From the entries below, reproduce exactly the line containing "list), the endpoints, and", the line containing "[AssistantLoop]). *)", and every line in between, with nothing added.

Source information Block Start

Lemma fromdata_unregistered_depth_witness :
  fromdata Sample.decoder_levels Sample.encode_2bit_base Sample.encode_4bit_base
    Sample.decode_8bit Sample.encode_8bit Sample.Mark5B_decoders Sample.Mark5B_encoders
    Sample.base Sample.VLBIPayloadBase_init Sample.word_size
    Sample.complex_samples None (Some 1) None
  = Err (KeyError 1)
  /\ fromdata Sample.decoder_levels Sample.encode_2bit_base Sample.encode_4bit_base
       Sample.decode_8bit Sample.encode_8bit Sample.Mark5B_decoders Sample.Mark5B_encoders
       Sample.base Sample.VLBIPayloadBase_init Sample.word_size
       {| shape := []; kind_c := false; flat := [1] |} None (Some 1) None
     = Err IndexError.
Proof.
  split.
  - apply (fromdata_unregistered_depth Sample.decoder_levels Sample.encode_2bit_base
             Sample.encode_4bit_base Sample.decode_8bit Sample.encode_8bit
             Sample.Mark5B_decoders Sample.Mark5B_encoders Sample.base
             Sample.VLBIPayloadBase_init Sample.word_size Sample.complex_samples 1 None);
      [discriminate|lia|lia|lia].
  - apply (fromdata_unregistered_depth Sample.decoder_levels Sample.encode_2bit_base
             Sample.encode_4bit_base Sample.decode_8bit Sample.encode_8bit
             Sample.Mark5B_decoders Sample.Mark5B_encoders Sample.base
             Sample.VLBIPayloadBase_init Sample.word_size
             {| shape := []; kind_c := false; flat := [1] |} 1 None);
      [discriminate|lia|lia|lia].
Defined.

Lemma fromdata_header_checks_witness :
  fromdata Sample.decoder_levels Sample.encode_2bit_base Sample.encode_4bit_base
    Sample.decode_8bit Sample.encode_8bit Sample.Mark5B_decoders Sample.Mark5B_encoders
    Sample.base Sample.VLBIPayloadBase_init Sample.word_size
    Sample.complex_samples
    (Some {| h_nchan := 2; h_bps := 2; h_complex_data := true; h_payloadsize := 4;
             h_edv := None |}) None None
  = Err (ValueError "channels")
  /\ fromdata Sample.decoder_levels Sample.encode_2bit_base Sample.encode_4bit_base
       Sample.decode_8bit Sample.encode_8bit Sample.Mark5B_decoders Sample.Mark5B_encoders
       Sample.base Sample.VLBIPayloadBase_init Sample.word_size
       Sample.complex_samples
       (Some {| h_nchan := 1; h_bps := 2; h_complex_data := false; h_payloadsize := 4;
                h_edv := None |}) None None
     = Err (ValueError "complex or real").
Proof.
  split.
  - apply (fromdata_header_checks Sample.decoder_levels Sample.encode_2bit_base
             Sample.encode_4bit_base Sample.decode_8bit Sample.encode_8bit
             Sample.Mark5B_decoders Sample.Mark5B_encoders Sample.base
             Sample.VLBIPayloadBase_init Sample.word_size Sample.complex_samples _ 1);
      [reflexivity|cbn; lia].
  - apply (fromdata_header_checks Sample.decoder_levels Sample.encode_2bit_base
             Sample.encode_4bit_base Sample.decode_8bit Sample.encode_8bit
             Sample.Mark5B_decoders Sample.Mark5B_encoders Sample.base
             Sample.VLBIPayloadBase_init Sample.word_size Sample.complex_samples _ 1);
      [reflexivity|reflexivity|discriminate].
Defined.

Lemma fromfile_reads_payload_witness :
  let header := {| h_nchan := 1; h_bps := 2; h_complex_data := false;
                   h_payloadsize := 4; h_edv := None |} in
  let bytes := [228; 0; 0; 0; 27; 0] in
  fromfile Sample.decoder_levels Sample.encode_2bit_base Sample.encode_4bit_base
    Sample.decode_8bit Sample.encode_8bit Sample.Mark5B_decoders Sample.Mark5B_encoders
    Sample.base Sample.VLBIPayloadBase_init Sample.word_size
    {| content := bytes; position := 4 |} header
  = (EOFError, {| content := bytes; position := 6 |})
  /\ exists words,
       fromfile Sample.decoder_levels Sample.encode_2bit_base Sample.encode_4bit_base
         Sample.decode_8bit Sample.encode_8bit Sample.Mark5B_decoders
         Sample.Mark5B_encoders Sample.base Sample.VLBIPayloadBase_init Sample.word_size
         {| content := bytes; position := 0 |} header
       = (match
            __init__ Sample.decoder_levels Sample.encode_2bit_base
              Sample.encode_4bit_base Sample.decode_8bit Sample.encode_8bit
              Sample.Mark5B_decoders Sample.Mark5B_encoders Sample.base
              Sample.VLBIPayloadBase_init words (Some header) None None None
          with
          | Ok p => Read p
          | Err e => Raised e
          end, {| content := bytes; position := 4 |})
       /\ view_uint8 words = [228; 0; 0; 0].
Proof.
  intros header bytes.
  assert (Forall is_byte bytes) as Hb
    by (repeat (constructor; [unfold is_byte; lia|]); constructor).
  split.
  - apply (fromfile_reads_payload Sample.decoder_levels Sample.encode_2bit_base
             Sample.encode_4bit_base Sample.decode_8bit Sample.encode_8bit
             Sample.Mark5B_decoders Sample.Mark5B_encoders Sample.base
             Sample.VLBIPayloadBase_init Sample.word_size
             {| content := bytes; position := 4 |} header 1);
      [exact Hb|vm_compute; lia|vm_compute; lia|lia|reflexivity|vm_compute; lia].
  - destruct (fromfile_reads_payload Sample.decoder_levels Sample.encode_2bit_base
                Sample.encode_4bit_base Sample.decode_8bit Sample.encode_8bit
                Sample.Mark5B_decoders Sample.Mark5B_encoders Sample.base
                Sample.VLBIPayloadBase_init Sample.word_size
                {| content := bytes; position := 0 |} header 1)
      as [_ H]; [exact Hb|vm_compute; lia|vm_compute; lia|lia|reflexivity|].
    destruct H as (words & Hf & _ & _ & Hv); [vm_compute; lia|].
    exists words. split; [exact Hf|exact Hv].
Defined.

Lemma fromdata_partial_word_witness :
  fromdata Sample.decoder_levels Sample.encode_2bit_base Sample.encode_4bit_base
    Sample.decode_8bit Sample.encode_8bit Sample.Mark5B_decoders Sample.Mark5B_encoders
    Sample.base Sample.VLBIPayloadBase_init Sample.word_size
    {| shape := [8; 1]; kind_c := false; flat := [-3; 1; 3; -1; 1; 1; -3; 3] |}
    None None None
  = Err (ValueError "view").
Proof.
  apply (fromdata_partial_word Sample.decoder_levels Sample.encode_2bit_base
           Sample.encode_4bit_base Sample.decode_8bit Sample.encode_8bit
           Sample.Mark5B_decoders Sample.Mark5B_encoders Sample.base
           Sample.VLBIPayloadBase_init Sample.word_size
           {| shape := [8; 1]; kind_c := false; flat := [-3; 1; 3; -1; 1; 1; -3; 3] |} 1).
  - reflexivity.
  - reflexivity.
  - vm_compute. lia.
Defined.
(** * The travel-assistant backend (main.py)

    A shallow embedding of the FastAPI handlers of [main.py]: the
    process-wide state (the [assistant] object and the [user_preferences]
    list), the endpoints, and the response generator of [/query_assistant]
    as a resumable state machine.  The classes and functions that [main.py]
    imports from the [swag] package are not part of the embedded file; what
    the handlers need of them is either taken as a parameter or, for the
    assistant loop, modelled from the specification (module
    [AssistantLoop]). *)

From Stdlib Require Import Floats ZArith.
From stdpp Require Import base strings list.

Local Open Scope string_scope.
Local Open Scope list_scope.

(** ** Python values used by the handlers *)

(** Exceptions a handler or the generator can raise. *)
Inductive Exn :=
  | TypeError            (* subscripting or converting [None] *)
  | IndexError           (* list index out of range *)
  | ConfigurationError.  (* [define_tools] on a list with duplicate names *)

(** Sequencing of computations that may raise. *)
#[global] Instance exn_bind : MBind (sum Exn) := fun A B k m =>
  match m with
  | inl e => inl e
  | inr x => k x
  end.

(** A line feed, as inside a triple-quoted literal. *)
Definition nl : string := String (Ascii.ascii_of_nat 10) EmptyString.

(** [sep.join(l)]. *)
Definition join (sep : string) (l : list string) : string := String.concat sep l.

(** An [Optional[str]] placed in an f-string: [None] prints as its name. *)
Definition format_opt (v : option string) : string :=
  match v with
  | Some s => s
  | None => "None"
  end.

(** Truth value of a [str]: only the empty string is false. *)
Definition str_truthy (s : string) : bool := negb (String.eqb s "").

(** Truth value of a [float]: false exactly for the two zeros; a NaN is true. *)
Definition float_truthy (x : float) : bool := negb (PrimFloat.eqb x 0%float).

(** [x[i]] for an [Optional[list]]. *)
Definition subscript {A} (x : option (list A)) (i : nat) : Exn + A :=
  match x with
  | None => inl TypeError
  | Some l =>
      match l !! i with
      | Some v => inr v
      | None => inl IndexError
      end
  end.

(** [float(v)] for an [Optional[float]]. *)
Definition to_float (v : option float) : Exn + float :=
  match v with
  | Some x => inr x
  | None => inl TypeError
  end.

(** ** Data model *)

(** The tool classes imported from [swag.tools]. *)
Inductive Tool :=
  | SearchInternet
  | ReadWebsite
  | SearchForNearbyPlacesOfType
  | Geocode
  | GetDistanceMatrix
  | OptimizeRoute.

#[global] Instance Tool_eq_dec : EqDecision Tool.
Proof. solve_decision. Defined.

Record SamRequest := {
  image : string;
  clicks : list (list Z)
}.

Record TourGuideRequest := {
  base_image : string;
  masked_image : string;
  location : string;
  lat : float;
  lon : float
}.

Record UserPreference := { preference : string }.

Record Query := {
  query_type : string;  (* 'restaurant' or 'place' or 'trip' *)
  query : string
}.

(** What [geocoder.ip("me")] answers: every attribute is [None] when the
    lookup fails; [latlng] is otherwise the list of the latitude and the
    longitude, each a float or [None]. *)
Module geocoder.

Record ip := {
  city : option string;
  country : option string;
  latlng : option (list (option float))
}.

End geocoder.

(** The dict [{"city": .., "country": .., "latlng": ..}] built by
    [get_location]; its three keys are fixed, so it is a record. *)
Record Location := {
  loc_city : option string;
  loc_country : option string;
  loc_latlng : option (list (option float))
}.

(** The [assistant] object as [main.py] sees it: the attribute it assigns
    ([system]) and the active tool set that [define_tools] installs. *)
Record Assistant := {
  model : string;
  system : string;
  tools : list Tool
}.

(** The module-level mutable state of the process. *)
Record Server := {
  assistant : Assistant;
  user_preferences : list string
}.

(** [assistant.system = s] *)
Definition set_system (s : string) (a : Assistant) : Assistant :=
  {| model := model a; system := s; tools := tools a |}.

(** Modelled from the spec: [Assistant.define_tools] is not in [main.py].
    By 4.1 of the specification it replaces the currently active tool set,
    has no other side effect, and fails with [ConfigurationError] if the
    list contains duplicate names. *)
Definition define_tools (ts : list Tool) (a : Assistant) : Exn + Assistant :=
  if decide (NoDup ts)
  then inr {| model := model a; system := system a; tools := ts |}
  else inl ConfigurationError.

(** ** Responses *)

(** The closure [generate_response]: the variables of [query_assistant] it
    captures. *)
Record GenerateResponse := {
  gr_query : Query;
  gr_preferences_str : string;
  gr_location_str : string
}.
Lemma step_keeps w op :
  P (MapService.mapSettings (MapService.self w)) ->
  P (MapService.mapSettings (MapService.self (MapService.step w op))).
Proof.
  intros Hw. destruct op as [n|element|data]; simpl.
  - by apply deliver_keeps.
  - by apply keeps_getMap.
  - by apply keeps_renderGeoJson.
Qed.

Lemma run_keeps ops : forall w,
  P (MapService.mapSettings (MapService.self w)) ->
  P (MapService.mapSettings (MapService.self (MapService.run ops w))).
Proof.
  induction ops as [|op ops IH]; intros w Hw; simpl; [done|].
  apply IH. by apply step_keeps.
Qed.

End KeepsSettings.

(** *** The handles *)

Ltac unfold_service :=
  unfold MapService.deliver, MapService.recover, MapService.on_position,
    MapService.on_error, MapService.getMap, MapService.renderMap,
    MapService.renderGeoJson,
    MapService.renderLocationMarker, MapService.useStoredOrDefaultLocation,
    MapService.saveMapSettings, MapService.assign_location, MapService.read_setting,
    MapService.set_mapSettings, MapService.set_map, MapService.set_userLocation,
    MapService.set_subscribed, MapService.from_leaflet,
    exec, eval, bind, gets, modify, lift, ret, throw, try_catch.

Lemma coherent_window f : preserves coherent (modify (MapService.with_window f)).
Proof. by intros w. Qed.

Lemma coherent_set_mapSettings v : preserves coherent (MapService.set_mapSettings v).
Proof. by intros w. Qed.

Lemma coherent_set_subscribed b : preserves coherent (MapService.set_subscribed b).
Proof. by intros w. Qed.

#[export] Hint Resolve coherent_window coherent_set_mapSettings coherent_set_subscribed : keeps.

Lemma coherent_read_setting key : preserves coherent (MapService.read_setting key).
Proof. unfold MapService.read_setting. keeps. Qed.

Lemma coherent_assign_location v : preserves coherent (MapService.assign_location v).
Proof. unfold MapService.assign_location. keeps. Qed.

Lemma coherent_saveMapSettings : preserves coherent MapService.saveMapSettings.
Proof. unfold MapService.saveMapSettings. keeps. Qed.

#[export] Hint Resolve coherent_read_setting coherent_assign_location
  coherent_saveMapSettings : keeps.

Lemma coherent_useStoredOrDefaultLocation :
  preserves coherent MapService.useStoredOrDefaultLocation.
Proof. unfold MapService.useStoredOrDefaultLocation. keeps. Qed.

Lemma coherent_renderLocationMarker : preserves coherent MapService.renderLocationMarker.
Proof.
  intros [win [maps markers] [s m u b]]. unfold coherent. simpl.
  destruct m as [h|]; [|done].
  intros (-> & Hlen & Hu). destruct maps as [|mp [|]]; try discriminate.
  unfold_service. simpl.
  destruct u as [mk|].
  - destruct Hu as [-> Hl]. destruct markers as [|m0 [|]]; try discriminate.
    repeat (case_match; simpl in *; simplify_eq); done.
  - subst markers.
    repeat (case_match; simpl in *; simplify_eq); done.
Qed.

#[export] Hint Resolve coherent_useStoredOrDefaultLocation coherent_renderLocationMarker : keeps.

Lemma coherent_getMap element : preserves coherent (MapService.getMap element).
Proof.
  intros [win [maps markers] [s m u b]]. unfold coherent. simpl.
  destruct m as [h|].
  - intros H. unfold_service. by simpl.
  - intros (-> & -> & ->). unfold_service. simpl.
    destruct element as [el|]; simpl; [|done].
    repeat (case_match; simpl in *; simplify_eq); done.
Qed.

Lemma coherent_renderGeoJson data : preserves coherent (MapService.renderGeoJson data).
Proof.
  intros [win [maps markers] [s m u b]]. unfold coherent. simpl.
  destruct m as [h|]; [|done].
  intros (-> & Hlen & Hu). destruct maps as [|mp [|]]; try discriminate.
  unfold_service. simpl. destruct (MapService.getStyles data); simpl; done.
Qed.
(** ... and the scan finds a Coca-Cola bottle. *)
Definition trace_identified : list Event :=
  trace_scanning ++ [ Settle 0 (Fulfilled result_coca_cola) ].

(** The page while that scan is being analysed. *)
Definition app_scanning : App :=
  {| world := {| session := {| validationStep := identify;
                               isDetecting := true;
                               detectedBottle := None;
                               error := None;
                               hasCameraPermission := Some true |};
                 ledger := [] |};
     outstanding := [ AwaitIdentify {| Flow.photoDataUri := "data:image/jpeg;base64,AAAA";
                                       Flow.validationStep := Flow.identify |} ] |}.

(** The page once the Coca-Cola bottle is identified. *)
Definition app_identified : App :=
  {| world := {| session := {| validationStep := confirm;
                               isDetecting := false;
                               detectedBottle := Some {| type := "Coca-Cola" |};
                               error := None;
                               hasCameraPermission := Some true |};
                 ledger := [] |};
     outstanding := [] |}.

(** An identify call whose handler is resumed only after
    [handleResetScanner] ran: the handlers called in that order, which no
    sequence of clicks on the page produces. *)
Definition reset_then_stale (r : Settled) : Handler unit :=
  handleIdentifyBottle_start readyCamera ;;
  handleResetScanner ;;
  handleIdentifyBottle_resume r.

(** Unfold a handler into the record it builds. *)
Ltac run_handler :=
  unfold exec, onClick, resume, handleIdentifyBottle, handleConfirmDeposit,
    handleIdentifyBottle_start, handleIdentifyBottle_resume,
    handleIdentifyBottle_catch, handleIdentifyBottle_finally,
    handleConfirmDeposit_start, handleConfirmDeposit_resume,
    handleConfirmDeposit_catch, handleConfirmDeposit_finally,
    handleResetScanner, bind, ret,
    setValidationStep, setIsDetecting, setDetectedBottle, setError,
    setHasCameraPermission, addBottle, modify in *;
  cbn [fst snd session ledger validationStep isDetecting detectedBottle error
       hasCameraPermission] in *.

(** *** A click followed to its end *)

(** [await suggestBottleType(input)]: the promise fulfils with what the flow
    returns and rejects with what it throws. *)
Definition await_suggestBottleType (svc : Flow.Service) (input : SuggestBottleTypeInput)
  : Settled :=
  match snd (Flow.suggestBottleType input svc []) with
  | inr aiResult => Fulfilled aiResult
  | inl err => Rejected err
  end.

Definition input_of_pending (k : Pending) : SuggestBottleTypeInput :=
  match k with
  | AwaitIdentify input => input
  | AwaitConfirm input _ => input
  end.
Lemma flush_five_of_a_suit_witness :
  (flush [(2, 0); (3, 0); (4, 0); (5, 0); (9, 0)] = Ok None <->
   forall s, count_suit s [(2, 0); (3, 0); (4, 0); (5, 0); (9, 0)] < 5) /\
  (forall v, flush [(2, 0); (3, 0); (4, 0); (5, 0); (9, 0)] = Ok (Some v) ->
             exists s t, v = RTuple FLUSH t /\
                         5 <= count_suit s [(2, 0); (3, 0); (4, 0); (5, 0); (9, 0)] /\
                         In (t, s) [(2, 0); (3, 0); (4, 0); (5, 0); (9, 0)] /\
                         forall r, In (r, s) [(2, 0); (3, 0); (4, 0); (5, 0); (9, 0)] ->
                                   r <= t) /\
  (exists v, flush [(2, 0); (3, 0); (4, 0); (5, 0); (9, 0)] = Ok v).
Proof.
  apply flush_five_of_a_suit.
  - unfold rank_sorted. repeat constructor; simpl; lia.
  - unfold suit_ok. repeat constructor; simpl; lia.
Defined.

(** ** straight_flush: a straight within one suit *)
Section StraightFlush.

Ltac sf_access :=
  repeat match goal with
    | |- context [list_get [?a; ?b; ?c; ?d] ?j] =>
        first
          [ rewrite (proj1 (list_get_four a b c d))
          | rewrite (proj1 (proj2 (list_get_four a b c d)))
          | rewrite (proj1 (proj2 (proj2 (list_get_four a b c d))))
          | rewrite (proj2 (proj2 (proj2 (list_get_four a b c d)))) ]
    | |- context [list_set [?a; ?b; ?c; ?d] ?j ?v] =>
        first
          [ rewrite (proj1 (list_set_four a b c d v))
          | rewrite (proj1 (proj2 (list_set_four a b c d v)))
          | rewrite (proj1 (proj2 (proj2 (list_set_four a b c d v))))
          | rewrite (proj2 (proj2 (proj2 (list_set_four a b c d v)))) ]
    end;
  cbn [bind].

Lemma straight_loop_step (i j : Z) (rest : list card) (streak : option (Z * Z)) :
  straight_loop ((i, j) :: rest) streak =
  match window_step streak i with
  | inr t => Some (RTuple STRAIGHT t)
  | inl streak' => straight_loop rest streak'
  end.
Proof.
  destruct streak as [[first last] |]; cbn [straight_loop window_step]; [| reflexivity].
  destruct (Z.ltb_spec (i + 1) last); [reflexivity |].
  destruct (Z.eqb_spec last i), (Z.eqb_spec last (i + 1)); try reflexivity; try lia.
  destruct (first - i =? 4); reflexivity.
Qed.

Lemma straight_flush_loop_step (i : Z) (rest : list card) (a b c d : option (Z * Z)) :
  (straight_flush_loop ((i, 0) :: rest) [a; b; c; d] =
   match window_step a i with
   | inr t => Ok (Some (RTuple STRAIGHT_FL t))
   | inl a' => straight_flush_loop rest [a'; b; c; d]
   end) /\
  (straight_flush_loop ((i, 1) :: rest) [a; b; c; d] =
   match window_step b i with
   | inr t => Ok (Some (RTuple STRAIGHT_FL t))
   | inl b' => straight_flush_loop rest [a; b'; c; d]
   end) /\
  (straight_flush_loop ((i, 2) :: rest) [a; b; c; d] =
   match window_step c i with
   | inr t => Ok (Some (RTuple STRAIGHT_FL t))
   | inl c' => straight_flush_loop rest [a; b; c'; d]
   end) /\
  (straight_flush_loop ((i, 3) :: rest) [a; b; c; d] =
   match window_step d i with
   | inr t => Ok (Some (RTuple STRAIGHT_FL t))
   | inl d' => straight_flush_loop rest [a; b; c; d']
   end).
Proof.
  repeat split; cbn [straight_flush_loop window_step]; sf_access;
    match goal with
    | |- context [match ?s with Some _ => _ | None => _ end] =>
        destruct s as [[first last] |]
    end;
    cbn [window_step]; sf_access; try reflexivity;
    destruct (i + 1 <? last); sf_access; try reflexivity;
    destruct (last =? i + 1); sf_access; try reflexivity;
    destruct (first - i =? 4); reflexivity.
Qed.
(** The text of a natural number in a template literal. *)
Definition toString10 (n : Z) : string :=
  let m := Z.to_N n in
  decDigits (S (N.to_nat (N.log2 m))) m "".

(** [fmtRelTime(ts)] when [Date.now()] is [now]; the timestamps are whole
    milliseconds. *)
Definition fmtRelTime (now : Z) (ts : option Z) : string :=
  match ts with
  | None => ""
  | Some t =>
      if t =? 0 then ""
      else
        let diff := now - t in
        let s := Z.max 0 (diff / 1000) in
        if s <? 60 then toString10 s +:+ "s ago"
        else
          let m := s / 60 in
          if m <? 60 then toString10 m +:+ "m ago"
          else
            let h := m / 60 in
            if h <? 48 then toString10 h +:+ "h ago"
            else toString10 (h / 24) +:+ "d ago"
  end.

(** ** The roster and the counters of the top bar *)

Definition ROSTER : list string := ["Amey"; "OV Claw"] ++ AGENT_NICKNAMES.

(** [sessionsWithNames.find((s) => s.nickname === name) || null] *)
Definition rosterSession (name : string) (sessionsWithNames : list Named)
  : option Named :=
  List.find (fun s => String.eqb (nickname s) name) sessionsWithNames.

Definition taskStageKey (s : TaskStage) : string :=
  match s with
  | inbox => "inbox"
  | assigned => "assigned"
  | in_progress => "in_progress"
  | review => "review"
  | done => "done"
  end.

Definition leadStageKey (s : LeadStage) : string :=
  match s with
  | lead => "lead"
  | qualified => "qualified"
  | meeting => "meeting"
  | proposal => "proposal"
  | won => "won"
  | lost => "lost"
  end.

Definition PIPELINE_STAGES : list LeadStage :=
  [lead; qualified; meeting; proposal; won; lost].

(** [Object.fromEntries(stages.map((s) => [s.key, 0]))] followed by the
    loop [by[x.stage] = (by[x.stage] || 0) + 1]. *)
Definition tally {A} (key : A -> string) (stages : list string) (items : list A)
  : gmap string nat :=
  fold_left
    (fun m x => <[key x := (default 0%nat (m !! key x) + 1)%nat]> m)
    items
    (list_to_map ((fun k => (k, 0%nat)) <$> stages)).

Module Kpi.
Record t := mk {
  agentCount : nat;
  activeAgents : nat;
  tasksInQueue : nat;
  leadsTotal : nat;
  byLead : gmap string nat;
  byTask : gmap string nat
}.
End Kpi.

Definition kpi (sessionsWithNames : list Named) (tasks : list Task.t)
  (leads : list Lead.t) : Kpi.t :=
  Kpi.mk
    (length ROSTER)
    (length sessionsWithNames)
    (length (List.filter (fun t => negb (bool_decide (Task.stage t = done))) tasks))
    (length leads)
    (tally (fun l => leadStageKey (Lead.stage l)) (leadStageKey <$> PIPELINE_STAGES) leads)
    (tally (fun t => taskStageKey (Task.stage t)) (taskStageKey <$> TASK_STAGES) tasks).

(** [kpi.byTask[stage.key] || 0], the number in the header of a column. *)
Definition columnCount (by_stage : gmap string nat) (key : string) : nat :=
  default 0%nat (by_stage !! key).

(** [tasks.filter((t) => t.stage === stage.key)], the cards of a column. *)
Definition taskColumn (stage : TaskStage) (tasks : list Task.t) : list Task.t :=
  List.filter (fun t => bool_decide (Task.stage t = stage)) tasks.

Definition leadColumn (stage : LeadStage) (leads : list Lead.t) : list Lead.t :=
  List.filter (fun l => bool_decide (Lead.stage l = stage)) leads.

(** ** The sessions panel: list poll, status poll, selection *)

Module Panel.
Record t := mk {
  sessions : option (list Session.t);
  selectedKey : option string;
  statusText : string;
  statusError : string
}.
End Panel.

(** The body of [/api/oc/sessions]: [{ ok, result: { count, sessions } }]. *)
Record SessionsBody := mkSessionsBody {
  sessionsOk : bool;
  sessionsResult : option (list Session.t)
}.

Source information Block End

**Solution to this problem**
    list), the endpoints, and the response generator of [/query_assistant]
    as a resumable state machine.  The classes and functions that [main.py]
    imports from the [swag] package are not part of the embedded file; what
    the handlers need of them is either taken as a parameter or, for the
    assistant loop, modelled from the specification (module
    [AssistantLoop]). *)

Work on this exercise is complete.